(Collected data)
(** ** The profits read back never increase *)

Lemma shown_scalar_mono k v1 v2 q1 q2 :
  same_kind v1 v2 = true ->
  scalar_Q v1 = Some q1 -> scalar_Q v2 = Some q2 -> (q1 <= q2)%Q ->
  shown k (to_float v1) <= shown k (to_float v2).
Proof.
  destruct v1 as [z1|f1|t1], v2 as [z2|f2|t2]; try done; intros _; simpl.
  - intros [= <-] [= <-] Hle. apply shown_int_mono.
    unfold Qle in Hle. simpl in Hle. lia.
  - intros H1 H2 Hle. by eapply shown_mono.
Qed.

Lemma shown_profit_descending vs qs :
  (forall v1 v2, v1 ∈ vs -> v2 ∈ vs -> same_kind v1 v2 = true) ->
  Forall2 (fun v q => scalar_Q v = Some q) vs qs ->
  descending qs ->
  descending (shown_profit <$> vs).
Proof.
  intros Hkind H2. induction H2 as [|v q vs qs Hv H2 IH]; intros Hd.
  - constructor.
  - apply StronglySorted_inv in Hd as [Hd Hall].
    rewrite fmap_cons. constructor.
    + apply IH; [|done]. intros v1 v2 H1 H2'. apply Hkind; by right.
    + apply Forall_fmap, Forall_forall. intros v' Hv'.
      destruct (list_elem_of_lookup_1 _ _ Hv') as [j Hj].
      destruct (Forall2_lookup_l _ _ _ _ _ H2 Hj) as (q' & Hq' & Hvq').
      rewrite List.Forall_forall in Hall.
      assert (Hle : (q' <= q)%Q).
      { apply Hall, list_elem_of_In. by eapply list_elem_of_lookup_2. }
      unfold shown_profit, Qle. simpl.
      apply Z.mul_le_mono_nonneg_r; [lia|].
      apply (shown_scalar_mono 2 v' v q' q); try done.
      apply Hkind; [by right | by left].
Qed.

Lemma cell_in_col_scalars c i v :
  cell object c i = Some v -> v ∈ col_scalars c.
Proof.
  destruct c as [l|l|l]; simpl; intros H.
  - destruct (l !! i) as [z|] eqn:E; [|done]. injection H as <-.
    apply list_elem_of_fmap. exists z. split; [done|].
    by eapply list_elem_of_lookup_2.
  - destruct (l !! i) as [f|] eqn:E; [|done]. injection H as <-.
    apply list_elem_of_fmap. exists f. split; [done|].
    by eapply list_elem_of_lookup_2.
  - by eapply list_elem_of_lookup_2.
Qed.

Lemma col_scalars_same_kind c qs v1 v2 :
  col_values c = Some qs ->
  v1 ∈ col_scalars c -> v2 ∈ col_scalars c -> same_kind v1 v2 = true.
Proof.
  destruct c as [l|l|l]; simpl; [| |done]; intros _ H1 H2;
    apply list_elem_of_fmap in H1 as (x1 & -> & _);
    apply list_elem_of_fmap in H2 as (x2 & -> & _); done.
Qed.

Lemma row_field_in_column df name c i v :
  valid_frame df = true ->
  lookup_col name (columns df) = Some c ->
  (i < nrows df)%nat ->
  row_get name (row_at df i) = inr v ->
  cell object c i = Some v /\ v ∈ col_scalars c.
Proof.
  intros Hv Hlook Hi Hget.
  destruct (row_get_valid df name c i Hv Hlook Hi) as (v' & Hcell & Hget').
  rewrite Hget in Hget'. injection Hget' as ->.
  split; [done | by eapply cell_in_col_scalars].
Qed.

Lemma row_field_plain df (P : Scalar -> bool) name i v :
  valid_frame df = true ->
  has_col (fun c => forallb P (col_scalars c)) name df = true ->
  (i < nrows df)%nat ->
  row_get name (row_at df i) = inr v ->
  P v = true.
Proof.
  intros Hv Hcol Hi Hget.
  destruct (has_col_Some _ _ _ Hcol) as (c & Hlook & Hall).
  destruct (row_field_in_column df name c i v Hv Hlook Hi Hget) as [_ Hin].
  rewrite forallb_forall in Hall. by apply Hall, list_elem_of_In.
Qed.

...

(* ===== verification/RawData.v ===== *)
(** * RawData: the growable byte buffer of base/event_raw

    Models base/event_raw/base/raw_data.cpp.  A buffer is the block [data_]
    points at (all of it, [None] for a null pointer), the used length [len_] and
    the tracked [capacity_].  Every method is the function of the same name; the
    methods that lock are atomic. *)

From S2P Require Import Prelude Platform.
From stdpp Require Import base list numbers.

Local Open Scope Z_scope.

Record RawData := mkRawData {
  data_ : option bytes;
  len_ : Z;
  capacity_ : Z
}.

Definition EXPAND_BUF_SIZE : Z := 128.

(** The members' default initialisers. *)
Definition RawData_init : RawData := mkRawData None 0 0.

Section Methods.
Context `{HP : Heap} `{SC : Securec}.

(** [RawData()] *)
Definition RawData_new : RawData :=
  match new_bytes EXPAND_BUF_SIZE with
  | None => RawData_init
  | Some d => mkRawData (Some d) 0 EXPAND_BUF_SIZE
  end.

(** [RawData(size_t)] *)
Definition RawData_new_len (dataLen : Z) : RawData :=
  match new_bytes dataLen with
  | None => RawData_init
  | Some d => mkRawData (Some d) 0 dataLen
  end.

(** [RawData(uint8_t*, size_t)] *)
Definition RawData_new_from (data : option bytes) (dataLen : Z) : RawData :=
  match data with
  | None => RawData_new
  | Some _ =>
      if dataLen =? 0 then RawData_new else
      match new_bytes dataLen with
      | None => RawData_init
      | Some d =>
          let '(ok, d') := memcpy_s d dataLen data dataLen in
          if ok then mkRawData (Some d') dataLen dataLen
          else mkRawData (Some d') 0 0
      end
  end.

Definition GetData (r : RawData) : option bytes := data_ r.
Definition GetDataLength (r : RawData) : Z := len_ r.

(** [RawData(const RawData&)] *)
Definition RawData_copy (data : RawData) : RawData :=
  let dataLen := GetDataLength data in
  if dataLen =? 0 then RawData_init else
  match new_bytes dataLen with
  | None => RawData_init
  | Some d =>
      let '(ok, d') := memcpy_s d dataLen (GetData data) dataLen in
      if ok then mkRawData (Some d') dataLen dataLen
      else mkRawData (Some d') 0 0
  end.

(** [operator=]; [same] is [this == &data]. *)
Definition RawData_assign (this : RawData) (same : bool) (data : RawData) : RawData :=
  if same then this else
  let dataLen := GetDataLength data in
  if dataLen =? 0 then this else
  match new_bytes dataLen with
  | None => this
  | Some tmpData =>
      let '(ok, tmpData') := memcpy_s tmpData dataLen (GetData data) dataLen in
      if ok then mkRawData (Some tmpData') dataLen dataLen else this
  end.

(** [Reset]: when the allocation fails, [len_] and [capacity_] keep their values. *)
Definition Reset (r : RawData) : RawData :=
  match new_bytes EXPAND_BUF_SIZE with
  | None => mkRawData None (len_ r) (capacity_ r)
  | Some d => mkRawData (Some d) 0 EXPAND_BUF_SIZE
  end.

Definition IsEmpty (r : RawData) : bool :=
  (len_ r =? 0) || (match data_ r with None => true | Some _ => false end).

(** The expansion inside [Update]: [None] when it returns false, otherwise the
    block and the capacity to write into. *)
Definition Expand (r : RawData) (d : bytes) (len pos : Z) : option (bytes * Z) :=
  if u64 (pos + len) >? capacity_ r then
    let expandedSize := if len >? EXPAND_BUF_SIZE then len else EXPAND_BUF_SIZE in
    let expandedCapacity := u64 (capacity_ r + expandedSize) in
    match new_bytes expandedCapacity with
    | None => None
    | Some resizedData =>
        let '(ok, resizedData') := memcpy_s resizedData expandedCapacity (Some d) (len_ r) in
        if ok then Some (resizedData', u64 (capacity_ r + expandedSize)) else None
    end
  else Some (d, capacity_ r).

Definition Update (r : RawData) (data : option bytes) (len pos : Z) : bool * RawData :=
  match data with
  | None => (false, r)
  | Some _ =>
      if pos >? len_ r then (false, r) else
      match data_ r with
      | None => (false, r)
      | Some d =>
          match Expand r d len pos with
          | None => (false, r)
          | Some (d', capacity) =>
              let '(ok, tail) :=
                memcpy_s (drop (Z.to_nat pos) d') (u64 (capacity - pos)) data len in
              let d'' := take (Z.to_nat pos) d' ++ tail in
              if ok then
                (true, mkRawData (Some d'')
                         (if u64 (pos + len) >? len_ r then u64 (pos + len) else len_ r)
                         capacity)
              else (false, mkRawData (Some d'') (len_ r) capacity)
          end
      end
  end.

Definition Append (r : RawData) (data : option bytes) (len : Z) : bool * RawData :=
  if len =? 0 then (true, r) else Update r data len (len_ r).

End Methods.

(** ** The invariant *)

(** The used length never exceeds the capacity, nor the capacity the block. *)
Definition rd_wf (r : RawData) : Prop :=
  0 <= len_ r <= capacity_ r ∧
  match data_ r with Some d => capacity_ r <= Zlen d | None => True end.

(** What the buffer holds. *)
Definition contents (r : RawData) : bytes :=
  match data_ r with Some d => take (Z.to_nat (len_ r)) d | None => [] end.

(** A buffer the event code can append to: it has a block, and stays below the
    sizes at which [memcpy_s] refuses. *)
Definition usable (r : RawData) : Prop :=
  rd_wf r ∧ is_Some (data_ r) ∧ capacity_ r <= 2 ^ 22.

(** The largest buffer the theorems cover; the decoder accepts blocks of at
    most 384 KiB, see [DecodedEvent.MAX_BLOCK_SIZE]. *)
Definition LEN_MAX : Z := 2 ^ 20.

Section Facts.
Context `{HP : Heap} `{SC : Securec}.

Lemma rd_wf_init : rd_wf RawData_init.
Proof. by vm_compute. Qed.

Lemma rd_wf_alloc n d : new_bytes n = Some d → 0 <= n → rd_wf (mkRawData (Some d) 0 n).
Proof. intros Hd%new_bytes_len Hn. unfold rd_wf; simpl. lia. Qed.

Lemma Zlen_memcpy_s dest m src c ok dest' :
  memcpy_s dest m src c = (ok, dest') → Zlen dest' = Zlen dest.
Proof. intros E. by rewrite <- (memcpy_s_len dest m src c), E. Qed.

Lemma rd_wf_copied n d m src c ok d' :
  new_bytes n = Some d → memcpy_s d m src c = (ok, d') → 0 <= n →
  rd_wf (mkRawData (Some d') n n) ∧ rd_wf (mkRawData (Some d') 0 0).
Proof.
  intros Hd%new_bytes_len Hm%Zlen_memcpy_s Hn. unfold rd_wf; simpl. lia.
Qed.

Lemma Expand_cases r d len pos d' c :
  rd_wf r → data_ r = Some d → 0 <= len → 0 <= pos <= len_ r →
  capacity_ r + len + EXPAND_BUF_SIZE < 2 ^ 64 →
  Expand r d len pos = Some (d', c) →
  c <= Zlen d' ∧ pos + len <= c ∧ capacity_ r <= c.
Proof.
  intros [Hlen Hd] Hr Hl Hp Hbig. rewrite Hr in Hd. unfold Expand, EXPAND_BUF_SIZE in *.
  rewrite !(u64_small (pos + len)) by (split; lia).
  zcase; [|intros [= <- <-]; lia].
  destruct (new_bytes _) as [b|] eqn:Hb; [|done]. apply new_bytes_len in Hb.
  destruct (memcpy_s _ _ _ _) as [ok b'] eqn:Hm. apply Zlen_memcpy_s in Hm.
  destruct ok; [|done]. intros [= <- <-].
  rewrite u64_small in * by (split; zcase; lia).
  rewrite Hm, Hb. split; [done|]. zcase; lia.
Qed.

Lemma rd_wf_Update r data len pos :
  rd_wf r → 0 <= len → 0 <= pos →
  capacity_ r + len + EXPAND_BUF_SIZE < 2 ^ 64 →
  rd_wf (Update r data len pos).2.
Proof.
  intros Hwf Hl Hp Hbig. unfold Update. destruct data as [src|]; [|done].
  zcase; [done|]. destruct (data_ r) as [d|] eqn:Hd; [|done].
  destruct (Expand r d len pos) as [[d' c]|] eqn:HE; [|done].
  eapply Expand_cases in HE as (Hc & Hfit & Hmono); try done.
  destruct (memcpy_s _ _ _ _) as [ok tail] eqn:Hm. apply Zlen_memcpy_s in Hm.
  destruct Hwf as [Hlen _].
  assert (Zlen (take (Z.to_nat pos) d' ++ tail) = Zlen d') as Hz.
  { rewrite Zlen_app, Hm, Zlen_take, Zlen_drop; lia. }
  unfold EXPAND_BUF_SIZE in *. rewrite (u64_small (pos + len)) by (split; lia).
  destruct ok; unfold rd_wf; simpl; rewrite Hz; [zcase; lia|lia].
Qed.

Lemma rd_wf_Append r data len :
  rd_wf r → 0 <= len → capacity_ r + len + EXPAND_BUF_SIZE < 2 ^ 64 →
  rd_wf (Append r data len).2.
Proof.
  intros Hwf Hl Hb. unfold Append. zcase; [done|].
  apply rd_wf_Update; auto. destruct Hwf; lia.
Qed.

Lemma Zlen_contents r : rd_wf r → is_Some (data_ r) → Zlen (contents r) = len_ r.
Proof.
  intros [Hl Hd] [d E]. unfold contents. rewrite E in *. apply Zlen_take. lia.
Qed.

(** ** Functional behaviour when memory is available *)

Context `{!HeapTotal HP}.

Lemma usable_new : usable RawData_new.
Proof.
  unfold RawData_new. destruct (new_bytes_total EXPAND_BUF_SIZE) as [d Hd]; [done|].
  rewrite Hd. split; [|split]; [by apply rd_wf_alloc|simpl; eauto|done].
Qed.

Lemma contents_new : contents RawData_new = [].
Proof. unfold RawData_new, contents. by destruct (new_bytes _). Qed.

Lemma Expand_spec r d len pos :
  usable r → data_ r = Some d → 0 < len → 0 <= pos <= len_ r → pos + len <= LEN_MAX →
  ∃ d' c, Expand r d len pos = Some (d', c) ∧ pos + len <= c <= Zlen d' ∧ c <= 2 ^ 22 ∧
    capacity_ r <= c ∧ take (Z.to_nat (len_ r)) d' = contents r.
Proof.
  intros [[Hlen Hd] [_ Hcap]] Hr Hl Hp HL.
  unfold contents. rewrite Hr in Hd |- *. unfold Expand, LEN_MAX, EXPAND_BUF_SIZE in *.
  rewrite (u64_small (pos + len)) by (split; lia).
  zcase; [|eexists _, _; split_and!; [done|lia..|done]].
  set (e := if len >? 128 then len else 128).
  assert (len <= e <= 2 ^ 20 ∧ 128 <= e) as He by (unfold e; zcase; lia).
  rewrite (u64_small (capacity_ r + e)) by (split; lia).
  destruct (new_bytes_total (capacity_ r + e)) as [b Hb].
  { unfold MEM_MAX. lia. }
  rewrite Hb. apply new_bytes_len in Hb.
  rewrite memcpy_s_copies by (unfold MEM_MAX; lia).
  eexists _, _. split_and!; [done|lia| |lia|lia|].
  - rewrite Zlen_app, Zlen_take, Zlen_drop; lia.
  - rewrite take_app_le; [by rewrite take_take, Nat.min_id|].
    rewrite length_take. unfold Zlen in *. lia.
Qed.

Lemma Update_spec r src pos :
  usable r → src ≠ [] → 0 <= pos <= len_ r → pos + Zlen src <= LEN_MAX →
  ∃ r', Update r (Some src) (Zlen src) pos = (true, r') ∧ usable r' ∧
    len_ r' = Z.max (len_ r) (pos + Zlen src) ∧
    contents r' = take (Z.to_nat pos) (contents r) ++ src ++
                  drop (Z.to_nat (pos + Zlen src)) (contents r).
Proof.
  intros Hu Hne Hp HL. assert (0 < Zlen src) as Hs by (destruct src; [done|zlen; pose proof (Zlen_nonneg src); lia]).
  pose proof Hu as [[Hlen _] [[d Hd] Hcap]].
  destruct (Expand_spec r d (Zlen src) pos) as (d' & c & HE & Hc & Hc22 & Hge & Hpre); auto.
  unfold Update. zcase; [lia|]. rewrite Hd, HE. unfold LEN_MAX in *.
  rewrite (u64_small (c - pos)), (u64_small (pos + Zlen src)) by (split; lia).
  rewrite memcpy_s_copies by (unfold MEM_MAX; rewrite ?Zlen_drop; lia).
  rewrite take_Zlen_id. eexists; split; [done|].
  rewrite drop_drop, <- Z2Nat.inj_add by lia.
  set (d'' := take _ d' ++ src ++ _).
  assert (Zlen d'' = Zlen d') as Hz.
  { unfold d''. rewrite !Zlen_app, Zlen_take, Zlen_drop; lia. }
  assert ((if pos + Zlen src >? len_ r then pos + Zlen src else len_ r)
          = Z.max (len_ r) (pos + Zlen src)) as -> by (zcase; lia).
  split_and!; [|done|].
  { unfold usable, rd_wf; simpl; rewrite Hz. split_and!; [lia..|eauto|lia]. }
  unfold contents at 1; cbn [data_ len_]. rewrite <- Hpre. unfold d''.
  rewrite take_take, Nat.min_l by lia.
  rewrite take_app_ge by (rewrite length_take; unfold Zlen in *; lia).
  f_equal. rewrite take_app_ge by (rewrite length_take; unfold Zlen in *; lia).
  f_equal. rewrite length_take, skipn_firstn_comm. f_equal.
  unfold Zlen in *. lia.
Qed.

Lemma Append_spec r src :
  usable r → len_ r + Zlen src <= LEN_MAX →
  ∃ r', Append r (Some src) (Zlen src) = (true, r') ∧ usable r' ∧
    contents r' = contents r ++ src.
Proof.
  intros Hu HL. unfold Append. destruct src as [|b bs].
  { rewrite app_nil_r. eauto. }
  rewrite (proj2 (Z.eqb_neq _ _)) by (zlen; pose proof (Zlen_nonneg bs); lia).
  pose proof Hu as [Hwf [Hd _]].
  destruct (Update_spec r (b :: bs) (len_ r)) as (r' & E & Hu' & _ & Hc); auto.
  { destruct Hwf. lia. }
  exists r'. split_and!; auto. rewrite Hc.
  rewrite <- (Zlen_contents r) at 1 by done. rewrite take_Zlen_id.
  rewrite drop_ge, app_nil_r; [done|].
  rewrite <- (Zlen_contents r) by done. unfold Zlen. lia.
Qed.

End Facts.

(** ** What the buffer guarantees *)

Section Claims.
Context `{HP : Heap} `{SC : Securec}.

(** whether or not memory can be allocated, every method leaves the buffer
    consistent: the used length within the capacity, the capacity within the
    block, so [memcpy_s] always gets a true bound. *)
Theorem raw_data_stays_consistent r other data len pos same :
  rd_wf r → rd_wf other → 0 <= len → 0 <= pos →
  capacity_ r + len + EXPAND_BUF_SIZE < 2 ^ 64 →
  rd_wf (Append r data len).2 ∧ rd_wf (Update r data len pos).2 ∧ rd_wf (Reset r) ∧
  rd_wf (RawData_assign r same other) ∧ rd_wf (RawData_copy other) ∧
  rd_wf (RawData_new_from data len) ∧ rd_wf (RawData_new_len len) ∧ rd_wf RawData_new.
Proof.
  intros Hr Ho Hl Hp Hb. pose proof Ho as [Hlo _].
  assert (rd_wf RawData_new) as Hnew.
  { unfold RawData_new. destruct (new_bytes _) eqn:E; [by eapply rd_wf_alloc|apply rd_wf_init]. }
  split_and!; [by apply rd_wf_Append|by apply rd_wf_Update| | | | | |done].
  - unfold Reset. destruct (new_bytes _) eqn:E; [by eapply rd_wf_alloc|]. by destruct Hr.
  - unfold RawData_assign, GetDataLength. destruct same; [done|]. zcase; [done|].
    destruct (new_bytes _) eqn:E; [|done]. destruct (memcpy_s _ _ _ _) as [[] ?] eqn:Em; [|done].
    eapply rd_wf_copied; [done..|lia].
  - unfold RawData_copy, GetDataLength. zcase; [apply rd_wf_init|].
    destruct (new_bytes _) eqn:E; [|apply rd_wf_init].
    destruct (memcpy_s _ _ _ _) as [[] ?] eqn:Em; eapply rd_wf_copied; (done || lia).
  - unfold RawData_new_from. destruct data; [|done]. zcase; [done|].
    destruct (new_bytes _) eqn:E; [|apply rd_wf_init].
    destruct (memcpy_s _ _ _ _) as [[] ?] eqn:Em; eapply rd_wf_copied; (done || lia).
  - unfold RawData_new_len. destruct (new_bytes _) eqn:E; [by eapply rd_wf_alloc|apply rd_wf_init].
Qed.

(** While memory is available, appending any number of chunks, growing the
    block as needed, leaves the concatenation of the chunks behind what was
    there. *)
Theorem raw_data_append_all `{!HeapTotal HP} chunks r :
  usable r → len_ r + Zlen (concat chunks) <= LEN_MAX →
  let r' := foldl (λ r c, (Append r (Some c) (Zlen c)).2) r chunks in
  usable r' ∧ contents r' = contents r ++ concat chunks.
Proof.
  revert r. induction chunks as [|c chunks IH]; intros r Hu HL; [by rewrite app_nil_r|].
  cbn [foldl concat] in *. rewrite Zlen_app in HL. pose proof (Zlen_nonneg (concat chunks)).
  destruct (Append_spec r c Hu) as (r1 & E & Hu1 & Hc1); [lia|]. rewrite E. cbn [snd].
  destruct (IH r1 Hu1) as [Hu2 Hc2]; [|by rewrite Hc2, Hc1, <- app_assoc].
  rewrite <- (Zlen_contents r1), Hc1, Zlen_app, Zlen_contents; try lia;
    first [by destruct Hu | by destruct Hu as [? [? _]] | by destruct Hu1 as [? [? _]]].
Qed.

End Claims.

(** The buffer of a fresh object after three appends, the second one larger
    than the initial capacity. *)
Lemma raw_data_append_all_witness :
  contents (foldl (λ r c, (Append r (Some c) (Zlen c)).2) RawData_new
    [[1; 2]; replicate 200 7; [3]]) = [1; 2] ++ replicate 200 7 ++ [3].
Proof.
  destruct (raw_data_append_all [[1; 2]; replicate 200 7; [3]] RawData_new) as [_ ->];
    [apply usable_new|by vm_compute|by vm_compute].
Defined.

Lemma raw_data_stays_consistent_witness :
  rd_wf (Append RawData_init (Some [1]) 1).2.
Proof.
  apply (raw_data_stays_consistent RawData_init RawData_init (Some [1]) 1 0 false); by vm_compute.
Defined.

» **Task item**
Check each line of the data for "GetDataLength". Copy the lines where it turns up.

» **Task output**
Definition GetDataLength (r : RawData) : Z := len_ r.
  let dataLen := GetDataLength data in
  let dataLen := GetDataLength data in
  - unfold RawData_assign, GetDataLength. destruct same; [done|]. zcase; [done|].
  - unfold RawData_copy, GetDataLength. zcase; [apply rd_wf_init|].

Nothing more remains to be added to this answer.